Presidente sanciona duas leis que instituem transferência automática de pensão e obrigam divulgação do telefone de denúncia em locais de grande circulação.
O presidente Luiz Inácio Lula da Silva sancionou, na quarta-feira (29), no Palácio do Planalto, as leis que instituem o “Pix Pensão” e obrigam a divulgação do telefone exclusivo de denúncia de violência contra a mulher, o Ligue 180. A cerimônia contou com a participação de deputadas, representantes do Judiciário e da pasta das Mulheres, e as normas foram sancionadas sem veto.
Divulgação do Ligue 180
A Lei 15.478/26 obriga o poder público a divulgar o telefone exclusivo de denúncia de violência contra a mulher em locais públicos e privados de grande circulação. A proposta original é o PL 5465/16, de autoria da deputada Laura Carneiro (PSD-RJ), e teve como relatora na Câmara a deputada Camila Jara (PT-MS).
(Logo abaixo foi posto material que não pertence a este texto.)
(** The collaborators of the module; objects they build (parser, prompt,
    provider, model) are handles.  [from_provider] is
    [GenericLLMProvider.from_provider].  [get_chat_response] sees the events
    so far, so its answer may change from one attempt to the next.
    [estimate_llm_cost] lives in [.costs], which is not among the sources;
    the specification gives it as pure and without failure modes.  [py_str]
    is the builtin [str] on the message list.  [chain_invoke] stands for
    [(prompt | model | parser).invoke(input)]: it receives the reference to
    the caller's list inside [input] and may read or write the store.
    [print_outcome e] is what printing the exception [e] to the standard
    output does: [None] when the line goes out, [Some (e', written)] when
    [str(e)], the encoding or the stream raises [e'] after [written] went
    out. *)
Record Env := {
  from_provider : option string -> gmap string pyval -> res nat;
  get_chat_response :
    nat -> trace -> list ChatMessage -> bool -> option nat -> res string;
  estimate_llm_cost : string -> string -> Q;
  py_str : list ChatMessage -> string;
  PydanticOutputParser : res nat;
  get_format_instructions : nat -> res string;
  generate_subtopics_prompt : res string;
  PromptTemplate : string -> list string -> string -> res nat;
  provider_llm : nat -> res nat;
  chain_invoke :
    nat -> nat -> nat -> chain_input -> gmap loc (list Subtopic) ->
    res (list Subtopic) * gmap loc (list Subtopic);
  print_outcome : exn -> option (exn * list string)
}.
(** * weatherApp: the normalisation core of [src/weatherApi.ts]

    A shallow embedding of class [OpenMeteoAPI]: the weather-code
    classifier, the wind-rose helper, the glyph table and the two
    formatters [formatCurrentWeather] / [formatForecast] together with the
    facade [getWeatherAndForecast].

    Conventions of the embedding.
    - A JavaScript [number] is a value of type [number]: an exact rational,
      [NaN] or one of the two infinities.  Every finite double is a
      rational, [Math.round], [Math.min] and [Math.max] are exact on
      doubles, and the binary rounding of [+], [*] and [/] is not modelled
      (neither is the sign of zero).
    - [undefined] is [None]; reading an array out of range gives [None].
    - A thrown exception is the left injection of a sum. *)

From Stdlib Require Import ZArith QArith Qround Qminmax.
From Stdlib Require Import Bool Ascii String List Permutation Lia Lqa.
Import ListNotations.

Local Open Scope Z_scope.

(** ** JavaScript numbers *)

Inductive number : Type :=
| Num (q : Q)
| NaN
| Infinity
| NegInfinity.

(** [ToNumber] on a value that is a finite number or [undefined]. *)
Definition ToNumber (v : option Q) : number :=
  match v with
  | Some q => Num q
  | None => NaN
  end.

(** Nearest integer, ties towards plus infinity: floor (q + 1/2). *)
Definition round_half_up (q : Q) : Z := Qfloor (q + (1 # 2)).

Definition Math_round (x : number) : number :=
  match x with
  | Num q => Num (inject_Z (round_half_up q))
  | other => other
  end.

Definition number_add (a b : number) : number :=
  match a, b with
  | NaN, _ | _, NaN => NaN
  | Num x, Num y => Num (x + y)
  | Infinity, NegInfinity | NegInfinity, Infinity => NaN
  | Infinity, _ | _, Infinity => Infinity
  | NegInfinity, _ | _, NegInfinity => NegInfinity
  end.

Definition signed_infinity (c : comparison) : number :=
  match c with
  | Gt => Infinity
  | Lt => NegInfinity
  | Eq => NaN
  end.

Definition number_mul (a b : number) : number :=
  match a, b with
  | NaN, _ | _, NaN => NaN
  | Num x, Num y => Num (x * y)
  | Num x, Infinity | Infinity, Num x => signed_infinity (x ?= 0)%Q
  | Num x, NegInfinity | NegInfinity, Num x => signed_infinity (0 ?= x)%Q
  | Infinity, Infinity | NegInfinity, NegInfinity => Infinity
  | Infinity, NegInfinity | NegInfinity, Infinity => NegInfinity
  end.

Definition number_div (a b : number) : number :=
  match a, b with
  | NaN, _ | _, NaN => NaN
  | Num x, Num y =>
      if Qeq_bool y 0 then signed_infinity (x ?= 0)%Q else Num (x / y)
  | Num _, _ => Num 0
  | Infinity, Num y => if Qle_bool 0 y then Infinity else NegInfinity
  | NegInfinity, Num y => if Qle_bool 0 y then NegInfinity else Infinity
  | _, _ => NaN
  end.

(** [Math.min(...args)] and [Math.max(...args)] on finite arguments: the
    running extreme starts at plus, respectively minus, infinity. *)
Definition lower (lowest : number) (x : Q) : number :=
  match lowest with
  | Num l => if Qle_bool l x then Num l else Num x
  | Infinity => Num x
  | other => other
  end.

Definition higher (highest : number) (x : Q) : number :=
  match highest with
  | Num h => if Qle_bool x h then Num h else Num x
  | NegInfinity => Num x
  | other => other
  end.

Definition Math_min (args : list Q) : number := fold_left lower args Infinity.
Definition Math_max (args : list Q) : number := fold_left higher args NegInfinity.

(** ** Object literals used as lookup tables *)

(** [a || b] on strings that may be [undefined]: the empty string is falsy. *)
Definition or_else (v : option string) (fallback : string) : string :=
  match v with
  | Some s => if String.eqb s EmptyString then fallback else s
  | None => fallback
  end.

Fixpoint own_property {K V : Type} (eqb : K -> K -> bool)
  (table : list (K * V)) (key : K) : option V :=
  match table with
  | [] => None
  | (k, v) :: rest => if eqb k key then Some v else own_property eqb rest key
  end.

(** The property key of a numeric index.  [ToString] is injective on
    numbers and the keys written in the two numeric tables are the decimal
    numerals of integers, so a number selects an own property exactly when
    it is that integer; [undefined] and fractions select none.  A numeric
    key never spells a member of [Object.prototype]. *)
Definition integer_key (code : option Q) : option Z :=
  match code with
  | Some q =>
      let r := Qred q in
      if Pos.eqb (Qden r) 1 then Some (Qnum r) else None
  | None => None
  end.

Definition numeric_property {V : Type} (table : list (Z * V))
  (code : option Q) : option V :=
  match integer_key code with
  | Some z => own_property Z.eqb table z
  | None => None
  end.

Local Open Scope string_scope.

Definition weatherCodes : list (Z * string) :=
  [ (0, "Ясно"); (1, "Преимущественно ясно"); (2, "Переменная облачность");
    (3, "Пасмурно"); (45, "Туман"); (48, "Изморозь");
    (51, "Легкая морось"); (53, "Умеренная морось"); (55, "Сильная морось");
    (61, "Легкий дождь"); (63, "Умеренный дождь"); (65, "Сильный дождь");
    (71, "Легкий снег"); (73, "Умеренный снег"); (75, "Сильный снег");
    (77, "Снежная крупа");
    (80, "Легкие ливни"); (81, "Умеренные ливни"); (82, "Сильные ливни");
    (95, "Гроза"); (96, "Гроза с градом"); (99, "Сильная гроза с градом") ].

Definition getWeatherDescription (code : option Q) : string :=
  or_else (numeric_property weatherCodes code) "Неизвестно".

Definition iconMap : list (Z * string) :=
  [ (0, "01d"); (1, "02d"); (2, "03d"); (3, "04d");
    (45, "50d"); (48, "50d");
    (51, "09d"); (53, "09d"); (55, "09d");
    (61, "10d"); (63, "10d"); (65, "10d");
    (71, "13d"); (73, "13d"); (75, "13d"); (77, "13d");
    (80, "09d"); (81, "09d"); (82, "09d");
    (95, "11d"); (96, "11d"); (99, "11d") ].

Definition getWeatherIcon (code : option Q) : string :=
  or_else (numeric_property iconMap code) "01d".

Definition getWeatherIconUrl (code : option Q) : string :=
  let icon := getWeatherIcon code in
  "https://openweathermap.org/img/wn/" ++ icon ++ "@2x.png".

(** ** Static helpers *)

Definition directions : list string :=
  ["С"; "СВ"; "В"; "ЮВ"; "Ю"; "ЮЗ"; "З"; "СЗ"].

(** [%] is the truncating remainder ([Z.rem]); an array read at a negative
    index is [undefined]. *)
Definition getWindDirection (deg : Q) : option string :=
  let index := Z.rem (round_half_up (deg / 45)) 8 in
  if (index <? 0)%Z then None else nth_error directions (Z.to_nat index).

(** What a property read of an object literal may produce: an own string,
    or a member inherited from [Object.prototype] (a function, or the
    prototype object itself for [__proto__]); all of the latter are truthy. *)
Inductive value : Type :=
| VString (s : string)
| VInherited (member : string).

Definition Object_prototype : list string :=
  [ "constructor"; "__proto__"; "hasOwnProperty"; "isPrototypeOf";
    "propertyIsEnumerable"; "toLocaleString"; "toString"; "valueOf";
    "__defineGetter__"; "__defineSetter__";
    "__lookupGetter__"; "__lookupSetter__" ].

Definition alternativeIconMap : list (string * string) :=
  [ ("01d", "☀️"); ("01n", "🌙");
    ("02d", "⛅"); ("02n", "☁️");
    ("03d", "☁️"); ("03n", "☁️");
    ("04d", "☁️"); ("04n", "☁️");
    ("09d", "🌧️"); ("09n", "🌧️");
    ("10d", "🌦️"); ("10n", "🌧️");
    ("11d", "⛈️"); ("11n", "⛈️");
    ("13d", "❄️"); ("13n", "❄️");
    ("50d", "🌫️"); ("50n", "🌫️") ].

Definition getAlternativeIcon (iconCode : string) : value :=
  match own_property String.eqb alternativeIconMap iconCode with
  | Some glyph =>
      if String.eqb glyph EmptyString then VString "❓" else VString glyph
  | None =>
      if existsb (String.eqb iconCode) Object_prototype
      then VInherited iconCode
      else VString "❓"
  end.

(** ** The runtime and the collaborators *)

(** What the class uses of the JavaScript runtime, kept abstract: the
    [Date] objects ([new Date(s)], with [None] for [new Date(undefined)],
    and [toDateString], the calendar-day text in the local time zone),
    [String.prototype.toUpperCase], and the engine's message for the
    [TypeError] of reading a property of [undefined]. *)
Class Runtime : Type := {
  Date : Type;
  newDate : option string -> Date;
  toDateString : Date -> string;
  toUpperCase : string -> string;
  cannotRead : string -> string
}.

Module AxiosError.
Record t : Type := mk {
  response : option Z;
  request : bool;
  message : string
}.
End AxiosError.

Inductive exn : Type :=
| Rejected (error : AxiosError.t)
| TypeError (message : string).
Camila Jara afirmou que o serviço precisava ser fortalecido: “O 180 tinha sofrido um completo desmonte. As mulheres ligavam e eram encaminhadas para qualquer lugar e eram muitas vezes revitimizadas. Esse projeto para que os estados divulguem o 180 é uma maneira de a gente ampliá-lo e garantir que ele funcione”.
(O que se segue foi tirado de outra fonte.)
(** The theorems of the two hooks at a chart with one sub-chart and one
    jewel. *)

(** The delete of a chart with one sub-chart and one jewel, with hooks that
    do nothing: the hook of the sub-chart, the rendering, the removal, the
    release. *)
Example delete_shop_trace :
  (Chart.delete Examples.hooks_succeed Examples.render Examples.documents
     Examples.shop Examples.cluster []).2
  = [ StarlarkCall (Some (Builtin "delete at database/Chart.star"))
        Examples.cluster;
      RenderTemplate "shop" "" false;
      K8sDelete Examples.cluster ["manifests of shop"%string]
        {| Namespaced := false |};
      BackendDelete "certificate" ].
Proof. reflexivity. Qed.

(** C1, as the specification words it, fails: in the delete of a chart with
    a sub-chart, the removal of the chart's own manifests does not come
    before the call of the sub-chart's hook. *)
Lemma delete_removal_not_before_subcharts :
  ¬ all_before is_K8sDelete is_StarlarkCall
      (Chart.delete Examples.hooks_succeed Examples.render Examples.documents
         Examples.shop Examples.cluster []).2.
Proof.
  rewrite delete_shop_trace. intros H.
  specialize (H 2%nat 0%nat _ _ eq_refl eq_refl eq_refl eq_refl). lia.
Qed.

(** The apply of the same chart: the hook of the sub-chart, the read of the
    jewel's secret, the rendering, the submission. *)
Example apply_shop_trace :
  (Chart.apply Examples.hooks_succeed Examples.render Examples.documents
     Examples.shop Examples.cluster []).2
  = [ StarlarkCall (Some (Builtin "apply at database/Chart.star"))
        Examples.cluster;
      VaultRead "shop-tls";
      RenderTemplate "shop" "" true;
      K8sApply Examples.cluster ["manifests of shop"%string]
        {| Namespaced := false |} ].
Proof. reflexivity. Qed.

(** A read that fails for another reason than not-found ends the apply
    before anything is rendered. *)
Example apply_shop_flaky_vault :
  let k := Examples.client Examples.flaky_vault None in
  Chart.apply Examples.hooks_succeed Examples.render Examples.documents
    Examples.shop k []
  = ((Examples.shop, Returns (Some (OtherError "connection refused"))),
     [ StarlarkCall (Some (Builtin "apply at database/Chart.star")) k;
       VaultRead "shop-tls" ]).
Proof. reflexivity. Qed.

(** A hook that fails ends the apply at once: no read, no rendering, no
    submission. *)
Example apply_shop_hook_fails :
  Chart.apply Examples.hooks_refuse Examples.render Examples.documents
    Examples.shop Examples.cluster []
  = ((Examples.shop, Returns (Some (OtherError "hook failed"))),
     [ StarlarkCall (Some (Builtin "apply at database/Chart.star"))
         Examples.cluster ]).
Proof. reflexivity. Qed.

(** A sub-chart without an [apply] method: the call panics. *)
Example apply_orphan_panics :
  Chart.apply Examples.hooks_succeed Examples.render Examples.documents
    Examples.orphan Examples.cluster []
  = ((Examples.orphan, Panics nil_dereference),
     [ StarlarkCall None Examples.cluster ]).
Proof. reflexivity. Qed.

(** With the hooks as the builtins and templates that read the jewels: the
    apply of the sub-chart runs whole inside its hook (its own sub-chart,
    read, rendering with the backend call of its jewel, submission), before
    the read of the parent's jewel; and rendering the parent calls the
    backend of the parent's jewel before the submission. *)
Example apply_mall_trace :
  (Chart.apply (Examples.builtins 3) Examples.render_reading
     Examples.documents Examples.mall Examples.cluster []).2
  = [ StarlarkCall (Some (Builtin "apply at shop/Chart.star")) Examples.cluster;
      StarlarkCall (Some (Builtin "apply at database/Chart.star"))
        Examples.cluster;
      RenderTemplate "database" "" true;
      K8sApply Examples.cluster ["manifests of database"%string]
        {| Namespaced := false |};
      VaultRead "shop-tls";
      RenderTemplate "shop" "" true;
      BackendTemplate "certificate";
      K8sApply Examples.cluster ["manifests of shop"%string]
        {| Namespaced := false |};
      VaultRead "mall-pwd";
      RenderTemplate "mall" "" true;
      BackendApply "password" ∅;
      K8sApply Examples.cluster ["manifests of mall"%string]
        {| Namespaced := false |} ].
Proof. vm_compute. reflexivity. Qed.

(** ** Hashing a chart *)

Section ChartHash.

Variable lib_Hash : Value -> Z * option error.
Implicit Types (c : chartImpl) (vs : list (string * Value)).

Abbreviation Value_Hash := (Chart.Value_Hash lib_Hash).
Abbreviation Hash := (Chart.Hash lib_Hash).
Abbreviation hashable := (Chart.hashable lib_Hash).

(** The loop runs through hashable entries. *)
Lemma hash_entries_hashable pre :
  Forall (λ kv, hashable kv.2) pre ->
  ∀ x m, ∃ x' m', ∀ rest,
    Chart.hash_entries lib_Hash Value_Hash (pre ++ rest) x m
    = Chart.hash_entries lib_Hash Value_Hash rest x' m'.
Proof.
  induction 1 as [|[k e] pre [h Hh] _ IH]; intros x m.
  - exists x, m. reflexivity.
  - cbn in Hh.
    destruct (IH (Go.xor32 (Go.xor32 x (Go.mul32 3 (lib_Hash (VString k)).1))
                    (Go.mul32 h m)) (Go.add32 m 7349)) as (x' & m' & Hrest).
    exists x', m'. intros rest. cbn. rewrite Hh. apply Hrest.
Qed.

(** The part of C8 that holds: when the first entry that is not hashable
    has a [Hash] that returns an error, [Hash] of the chart returns that
    error, with the hash 0. *)
Lemma Hash_returns_first_error c pre key v y err rest :
  values c = pre ++ (key, v) :: rest ->
  Forall (λ kv, hashable kv.2) pre ->
  Value_Hash v = Returned y (Some err) ->
  Hash c = Returned 0 (Some err).
Proof.
  intros Hvs Hpre Hv. unfold Chart.Hash. rewrite Hvs.
  destruct (hash_entries_hashable pre Hpre 8731 9839) as (x' & m' & ->).
  cbn. rewrite Hv. reflexivity.
Qed.

(** C8 fails on a jewel.  When the first entry of the values mapping that
    is not hashable is a jewel, [Hash] of the chart does not return an
    error: it panics, as the jewel's own [Hash] does. *)
Theorem Hash_panics_on_jewel c pre key (j : jewel) rest :
  values c = pre ++ (key, VVault j) :: rest ->
  Forall (λ kv, hashable kv.2) pre ->
  Hash c = Panicked "implement me".
Proof.
  intros Hvs Hpre. unfold Chart.Hash. rewrite Hvs.
  destruct (hash_entries_hashable pre Hpre 8731 9839) as (x' & m' & ->).
  reflexivity.
Qed.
Pix Pensão e mudanças no pagamento de pensão alimentícia
A Lei 15.479/26, conhecida como “Pix Pensão”, altera o Código de Processo Civil para instituir a transferência automática da pensão alimentícia. A proposta partiu da deputada Tabata Amaral (PSB-SP) com a finalidade de reduzir o número de processos judiciais por falta de pagamento da pensão alimentícia, estimados em 650 mil.
Tabata Amaral explicou o alcance da norma: “São 11 milhões de mães solo no Brasil e quase 2 milhões de crianças que não têm o nome do pai na certidão de nascimento. Aquilo que a gente tem para a CLT, para o assalariado, que é o desconto da pensão, a gente vai ter para todo mundo com essa lei. Pode ser MEI, pode ser autônomo, pode trocar de emprego, pode ser empresário, pode estar na informalidade: se deve uma pensão alimentícia, tem filho, vai ter que ter o depósito na conta da mãe todo mês certinho”.
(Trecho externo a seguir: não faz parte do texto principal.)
(** *** Theissing *)

Lemma Theissing_x0 :
  Theissing m 0 rhol rhog mul mug D roughness L
  = single_phase_drop m rhol mul D roughness L.
Proof.
  with_phases. unfold Theissing. rewrite El, Sl. cbn [andThen].
  rewrite Dl, Eg. cbn [andThen]. rewrite Dg. cbn [andThen].
  destruct (Req_dec_T 0 0) as [_ | Hne]; [reflexivity | now destruct Hne].
Qed.

Lemma Theissing_x1 :
  Theissing m 1 rhol rhog mul mug D roughness L
  = single_phase_drop m rhog mug D roughness L.
Proof.
  with_phases. unfold Theissing. rewrite El, Sg. cbn [andThen].
  rewrite Dl, Eg. cbn [andThen]. rewrite Dg. cbn [andThen].
  destruct (Req_dec_T 1 0); [lra |].
  destruct (Req_dec_T 1 1) as [_ | Hne]; [reflexivity | now destruct Hne].
Qed.

(** *** Muller_Steinhagen_Heck *)

Lemma Muller_Steinhagen_Heck_x0 :
  Muller_Steinhagen_Heck m 0 rhol rhog mul mug D roughness L
  = single_phase_drop m rhol mul D roughness L.
Proof.
  with_phases. unfold Muller_Steinhagen_Heck. rewrite El, Sl. cbn [andThen].
  rewrite Dl, Eg. cbn [andThen]. rewrite Dg. cbn [andThen].
  rewrite Rminus_0_r, fpow_one. cbn [andThen]. f_equal. ring.
Qed.

Lemma Muller_Steinhagen_Heck_x1 :
  Muller_Steinhagen_Heck m 1 rhol rhog mul mug D roughness L
  = single_phase_drop m rhog mug D roughness L.
Proof.
  with_phases. unfold Muller_Steinhagen_Heck. rewrite El, Sg. cbn [andThen].
  rewrite Dl, Eg. cbn [andThen]. rewrite Dg. cbn [andThen].
  replace (1 - 1) with 0 by ring. rewrite fpow_zero by lra.
  cbn [andThen]. f_equal. ring.
Qed.

(** *** Chisholm and Baroczy_Chisholm *)

Lemma Chisholm_phi2_x0 Gamma B :
  Chisholm_phi2 Gamma B 0.25 0 = Val 1.
Proof.
  unfold Chisholm_phi2. rewrite !fpow_zero by lra. cbn [andThen].
  rewrite Rminus_0_r, fpow_one. cbn [andThen]. f_equal. ring.
Qed.

Lemma Chisholm_phi2_x1 Gamma B :
  Chisholm_phi2 Gamma B 0.25 1 = Val (Gamma ^ 2).
Proof.
  unfold Chisholm_phi2. rewrite !fpow_one. cbn [andThen].
  replace (1 - 1) with 0 by ring. rewrite fpow_zero by lra.
  cbn [andThen]. f_equal. ring.
Qed.

(** The body of Chisholm without the roughness correction, once both
    single-phase blocks have run. *)
Lemma Chisholm_unfolded x :
  exists dP_lo dP_go,
    single_phase_drop m rhol mul D roughness L = Val dP_lo
    /\ single_phase_drop m rhog mug D roughness L = Val dP_go
    /\ 0 < dP_lo /\ 0 < dP_go
    /\ Chisholm m x rhol rhog mul mug D roughness L false
       = (let! phi2 :=
            Chisholm_phi2 (sqrt (dP_go / dP_lo))
              (Chisholm_B_documented (sqrt (dP_go / dP_lo))
                 (m / (PI / 4 * D ^ 2))) 0.25 x in
          Val (phi2 * dP_lo)).
Proof.
  with_phases. exists dP_lo, dP_go. repeat split; auto.
  unfold Chisholm. rewrite fdiv_val by pos. cbn [andThen].
  rewrite El. cbn [andThen]. rewrite Dl, Eg. cbn [andThen].
  rewrite Dg. cbn [andThen]. rewrite fdiv_val by lra. cbn [andThen].
  assert (Hr : 0 < dP_go / dP_lo) by pos.
  rewrite fpow_pos, Rpower_half_sqrt by assumption. cbn [andThen].
  rewrite Chisholm_B_table by pos. cbn [andThen]. reflexivity.
Qed.

Lemma Baroczy_B_val Gamma G_tp :
  0 < Gamma -> 0 < G_tp -> exists B, Baroczy_B Gamma G_tp = Val B /\ 0 < B.
Proof.
  intros HG Hg. unfold Baroczy_B.
  repeat match goal with
         | |- context [Rle_dec ?a ?b] => destruct (Rle_dec a b)
         end;
    rewrite fpow_pos by assumption; cbn [andThen];
    rewrite ?fdiv_val by pos; eexists; (split; [reflexivity | pos]).
Qed.

Lemma Baroczy_unfolded x :
  exists dP_lo dP_go B,
    single_phase_drop m rhol mul D roughness L = Val dP_lo
    /\ single_phase_drop m rhog mug D roughness L = Val dP_go
    /\ 0 < dP_lo /\ 0 < dP_go /\ 0 < B
    /\ Baroczy_Chisholm m x rhol rhog mul mug D roughness L
       = (let! phi2 := Chisholm_phi2 (sqrt (dP_go / dP_lo)) B 0.25 x in
          Val (phi2 * dP_lo)).
Proof.
  with_phases.
  assert (Hr : 0 < dP_go / dP_lo) by pos.
  destruct (@Baroczy_B_val (sqrt (dP_go / dP_lo)) (m / (PI / 4 * D ^ 2)))
    as (B & EB & HB); [pos | pos |].
  exists dP_lo, dP_go, B. repeat split; auto.
  unfold Baroczy_Chisholm. rewrite fdiv_val by pos. cbn [andThen].
  rewrite El. cbn [andThen]. rewrite Dl, Eg. cbn [andThen].
  rewrite Dg. cbn [andThen]. rewrite fdiv_val by lra. cbn [andThen].
  rewrite fpow_pos, Rpower_half_sqrt by assumption. cbn [andThen].
  rewrite EB. cbn [andThen]. reflexivity.
Qed.

Lemma sqrt_ratio_sq a b : 0 < a -> 0 < b -> sqrt (a / b) ^ 2 * b = a.
Proof.
  intros Ha Hb. simpl. rewrite Rmult_1_r, sqrt_sqrt.
  - field. lra.
  - left. pos.
Qed.

Lemma Chisholm_x0 :
  Chisholm m 0 rhol rhog mul mug D roughness L false
  = single_phase_drop m rhol mul D roughness L.
Proof.
  destruct (Chisholm_unfolded 0) as (dP_lo & dP_go & Sl & Sg & Pl & Pg & E).
  rewrite E, Sl, Chisholm_phi2_x0. cbn [andThen]. f_equal. ring.
Qed.

Lemma Chisholm_x1 :
  Chisholm m 1 rhol rhog mul mug D roughness L false
  = single_phase_drop m rhog mug D roughness L.
Proof.
  destruct (Chisholm_unfolded 1) as (dP_lo & dP_go & Sl & Sg & Pl & Pg & E).
  rewrite E, Sg, Chisholm_phi2_x1. cbn [andThen]. f_equal.
  now apply sqrt_ratio_sq.
Qed.

Lemma Baroczy_Chisholm_x0 :
  Baroczy_Chisholm m 0 rhol rhog mul mug D roughness L
  = single_phase_drop m rhol mul D roughness L.
Proof.
  destruct (Baroczy_unfolded 0) as (dP_lo & dP_go & B & Sl & Sg & Pl & Pg & HB & E).
  rewrite E, Sl, Chisholm_phi2_x0. cbn [andThen]. f_equal. ring.
Qed.

Lemma Baroczy_Chisholm_x1 :
  Baroczy_Chisholm m 1 rhol rhog mul mug D roughness L
  = single_phase_drop m rhog mug D roughness L.
Proof.
  destruct (Baroczy_unfolded 1) as (dP_lo & dP_go & B & Sl & Sg & Pl & Pg & HB & E).
  rewrite E, Sg, Chisholm_phi2_x1. cbn [andThen]. f_equal.
  now apply sqrt_ratio_sq.
Qed.

(** *** Friedel *)

Lemma Friedel_F_endpoint x : x = 0 \/ x = 1 -> Friedel_F x = Val 0.
Proof.
  intros [-> | ->]; unfold Friedel_F.
  - rewrite fpow_zero by lra. cbn [andThen].
    rewrite Rminus_0_r, fpow_one. cbn [andThen]. f_equal. ring.
  - rewrite fpow_one. cbn [andThen].
    replace (1 - 1) with 0 by ring. rewrite fpow_zero by lra.
    cbn [andThen]. f_equal. ring.
Qed.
O ministro do Supremo Tribunal Federal Alexandre de Moraes participou da sanção e lembrou que, só no ano passado, houve 51 mil prisões por não pagamento de pensão alimentícia. Ele afirmou que o Conselho Nacional de Justiça firmará parceria com o Banco Central para a implementação do Pix Pensão, que, de acordo com a lei, começa a valer daqui a um ano.
Integração às iniciativas do Pacto Nacional contra o Feminicídio
A ministra das Mulheres, Márcia Lopes, incluiu as duas leis na lista de entregas do Pacto Nacional contra o Feminicídio, assinado em fevereiro pelos presidentes da República, da Câmara dos Deputados, do Senado e do STF. Segundo ela, as medidas compõem ações de responsabilização e de fortalecimento da rede de atendimento.
O presidente Lula destacou, durante a cerimônia, o aumento das denúncias como reflexo da confiança nos mecanismos de proteção: “Nós já fizemos, nesse pouco tempo em que criamos o Pacto Nacional contra o Feminicídio, mais regulamentação do que a gente tinha feito em 10, 15 anos. Muitas vezes aparecem os números e as pessoas pensam: ‘está crescendo o feminicídio’. Mas, o que está crescendo é a denúncia que a sociedade está fazendo, porque na medida em que as pessoas começam a confiar que existe mecanismo de proteção e que eles estão funcionando, as pessoas começam a denunciar”.
O pacto nacional prioriza a prevenção da violência, a responsabilização efetiva dos agressores e a transformação cultural no enfrentamento da violência contra mulheres e meninas.